Ask any Frenchman and they’ll tell you that Champagne Only Comes From Champagne. Everything else is just sparkling wine. In cybersecurity, unfortunately, we don’t have nearly as much clarity on our definitions.
Case in point is XDR, possibly the hottest category in cyber. Vendors across the industry are adopting the XDR label, with Barracuda being the latest shop announcing that they’ve entered the XDR market via acquisition. So what is XDR?
The Current Jumble of Definitions
Oliver Rochford from Securonix recently pointed out that there are multiple definitions for eXtended Detection and Response floating around. Many are conflicting, causing confusion with buyers and eye-rolling with practitioners. Here’s the list that Rochford put together:
The evolution of EDR, which optimizes threat detection, investigation, response, and hunting in real time. XDR unifies security-relevant endpoint detections with telemetry from security and business tools such as network analysis and visibility (NAV), email security, identity and access management, cloud security, and more. It is a cloud-native platform built on big data infrastructure to provide security teams with flexibility, scalability, and opportunities for automation.

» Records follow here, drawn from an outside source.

(** The first holder that is not in use. *)
Definition free_holder (hs : list WgSlotPbuf) : option nat :=
  fst <$> list_find (fun h => h_in_use h = false) hs.

(** ** The methods

    A method runs on the object, the tunnel and the world outside.  [None] is an
    access to an object that was freed. *)

#[local] Opaque WG_RECV_POOL_SIZE wg_recv_pool_init.

Section relay.
Context `{NeonBuild} `{Scratch} {P : Platform} `{X25519} {L : Lwip P}.

Record sys := mkSys { rly : LwipRelay; tnl : WgTunnel; wld : WLD }.
Definition M (A : Type) : Type := sys -> option (A * sys).

#[global] Instance M_ret : MRet M := fun A a s => Some (a, s).
#[global] Instance M_bind : MBind M := fun A B k m s =>
  match m s with Some (a, s') => k a s' | None => None end.
Definition get {A} (f : LwipRelay -> A) : M A := fun s => Some (f (rly s), s).
Definition put (f : LwipRelay -> LwipRelay) : M () := fun s => Some (tt, mkSys (f (rly s)) (tnl s) (wld s)).
Definition tunnel (f : WgTunnel -> WgTunnel) : M () := fun s => Some (tt, mkSys (rly s) (f (tnl s)) (wld s)).
Definition ext {A} (f : WLD -> A * WLD) : M A :=
  fun s => let '(a, w) := f (wld s) in Some (a, mkSys (rly s) (tnl s) w).
Definition ext_ (f : WLD -> WLD) : M () := ext (fun w => (tt, f w)).
Definition freed {A} : M A := fun _ => None.

Fixpoint each {A} (l : list A) (f : A -> M ()) : M () :=
  match l with [] => mret tt | a :: l => f a ;; each l f end.
Definition when (b : bool) (m : M ()) : M () := if b then m else mret tt.

(** A field access through a pointer to a connection or a binding. *)
Definition conn (a : nat) : M TcpConnection :=
  o ← get (fun r => conns r !! a); match o with Some c => mret c | None => freed end.
Definition set_conn (a : nat) (f : TcpConnection -> TcpConnection) : M () :=
  c ← conn a; put (fun r => r <| conns := <[a := f c]> (conns r) |>).
Definition binding (a : nat) : M UdpBinding :=
  o ← get (fun r => binds r !! a); match o with Some b => mret b | None => freed end.
Definition set_binding (a : nat) (f : UdpBinding -> UdpBinding) : M () :=
  b ← binding a; put (fun r => r <| binds := <[a := f b]> (binds r) |>).

(** [wg_slot_pbuf_free] of the pbuf in holder [h]. *)
Definition slot_free (h : nat) : M () := fun s =>
  match slotHolders_ (rly s) !! h with
  | Some holder =>
      let '(holder, tun) := wg_slot_pbuf_free holder (tnl s) in
      Some (tt, mkSys ((rly s) <| slotHolders_ := <[h := holder]> (slotHolders_ (rly s)) |>) tun (wld s))
  | None => Some (tt, s)
  end.
Definition free_pbuf (p : nat) : M () := hs ← ext (pbuf_free p); each hs slot_free.

(** A packet lwIP sends through the interface. *)
Definition netif_output (buf : list Z) (ipaddr : Z) : M () := fun s =>
  let '(_, tun, w) := wg_netif_output (netif_ (rly s)) (tnl s) buf ipaddr (wld s) in
  Some (tt, mkSys (rly s) tun w).
(** The packets sent during a call from inside a handler. *)
Definition outputs (evs : list event) : M () :=
  each evs (fun e => match e with EvOutput buf ip => netif_output buf ip | _ => mret tt end).

(** ** Handlers *)

Definition onTcpConnected (arg : option nat) (pcb : nat) (err : err_t) : M err_t :=
  match arg with
  | None => mret ERR_ARG
  | Some a =>
      if negb (bool_decide (err = ERR_OK)) then mret err
      else set_conn a (fun c => c <| c_connected := true |>) ;; ext_ (tcp_recv_sent pcb) ;; mret ERR_OK
  end.

(** The branch of [onTcpRecv] for the end of the stream. *)
Definition close_local (a : nat) : M () :=
  c ← conn a;
  when (0 <=? localSock c) (ext_ (k_close (localSock c)) ;; set_conn a (fun c => c <| localSock := -1 |>)).

Definition onTcpRecv (arg : option nat) (pcb : nat) (p : option pbuf) (err : err_t) : M err_t :=
  match arg with
  | None => match p with Some p => free_pbuf (p_id p) | None => mret tt end ;; mret ERR_ARG
  | Some a =>
      match p with
      | Some p =>
          if bool_decide (err = ERR_OK) then
            c ← conn a;
            _ ← ext (k_send (localSock c) (p_payload p));
            evs ← ext (tcp_recved pcb (p_tot_len p));
            outputs evs ;; free_pbuf (p_id p) ;; mret ERR_OK
          else close_local a ;; mret ERR_OK
      | None => close_local a ;; mret ERR_OK
      end
  end.

Definition onTcpError (arg : option nat) (err : err_t) : M () :=
  match arg with Some a => set_conn a (fun c => c <| pcb := None |>) | None => mret tt end.

Definition onTcpSent (arg : option nat) (pcb : nat) (len : Z) : M err_t := mret ERR_OK.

XDR is a SaaS-based, vendor-specific, security threat detection and incident response tool that natively integrates multiple security products into a cohesive security operations system that unifies all licensed components.
Extended detection and response (XDR) is cross-layered detection and response. XDR collects and automatically correlates data across multiple security layers — email, endpoint, server, cloud workloads, and network — so threats are detected faster and security analysts improve investigation and response times.
Extended detection and response (XDR) delivers visibility into data across networks, clouds, endpoints, and applications while applying analytics and automation to detect, analyse, hunt, and remediate today’s and tomorrow’s threats.
What’s not clear from these definitions is how XDR differs from Security Information and Event Management (SIEM). Remember that SIEM has supported threat detection and response across security sources for decades. The grandpappy of SIEM solutions, ArcSight, calls out the following benefits:
- Monitor threats from across your enterprise
- Reduce exposure with faster threat detection
- Automated response saves your analysts’ time
- Maximize the ROI of your existing tools
Sounds familiar? If XDR is just a rebranding of SIEM, it’s bound to fail the same way SIEM failed. The cybersecurity status quo is so bad we have the President of the United States issuing emergency orders- never a good sign.
XDR was born out of frustration with the prevalent approach to threat detection and response (with SIEM at its core) so let’s not miss this opportunity for meaningful change.
The Shortest Definition
The best category definitions are succinct and memorable. Champagne Only Comes From Champagne. For XDR, security practitioners should insist on a meaning that is intrinsic rather than incremental. Any definition based on “faster” detections or “tomorrow’s threats” should be tossed out as marketing fluff. Automatic correlation across everything? No way, in real life it takes dedicated effort to develop detections across new solutions and environments. We must insist on a definition that is clear and positions teams for success.
In that spirit, I’d like to propose the following definition. If nothing else, it qualifies as the world’s shortest definition of eXtended Detection and Response.
An XDR solution provides modular detection and response capabilities that can run on the customer’s data platform of choice.
Fewer than 20 words and minimal buzz.
Why This Definition Matters
Having removed subjective terms like “better scalability” and “improved response times”, this definition goes to the heart of the category’s opportunity. To fix threat detection and response, solutions must separate the security-specific elements (which cybersecurity vendors do well) from the data platform elements.
Big data is a hard problem. That’s why billions are being spent in fierce competition between Snowflake, Google BigQuery, Databricks, Oracle and others. It’s highly unlikely that Trend Micro (with all due respect) is going to develop a better data platform within its XDR product than the Microsoft engineers working on Azure Synapse.
This definition is important because it pushes vendors to focus on added value beyond broad visibility and correlation. With the underlying data platform handling “event management” at scale, XDR vendors will have to deliver better detections, less noise, more automation, and whatever else is going to set them apart from the pack.
Modular threat detection and incident response is what makes Open XDR solutions the “real” XDR and not rebranded SIEM. The economics of cloud data platforms, and their existing role as the home of business data (much of it potentially relevant to security) makes this model inevitable. Let’s define this new category accordingly.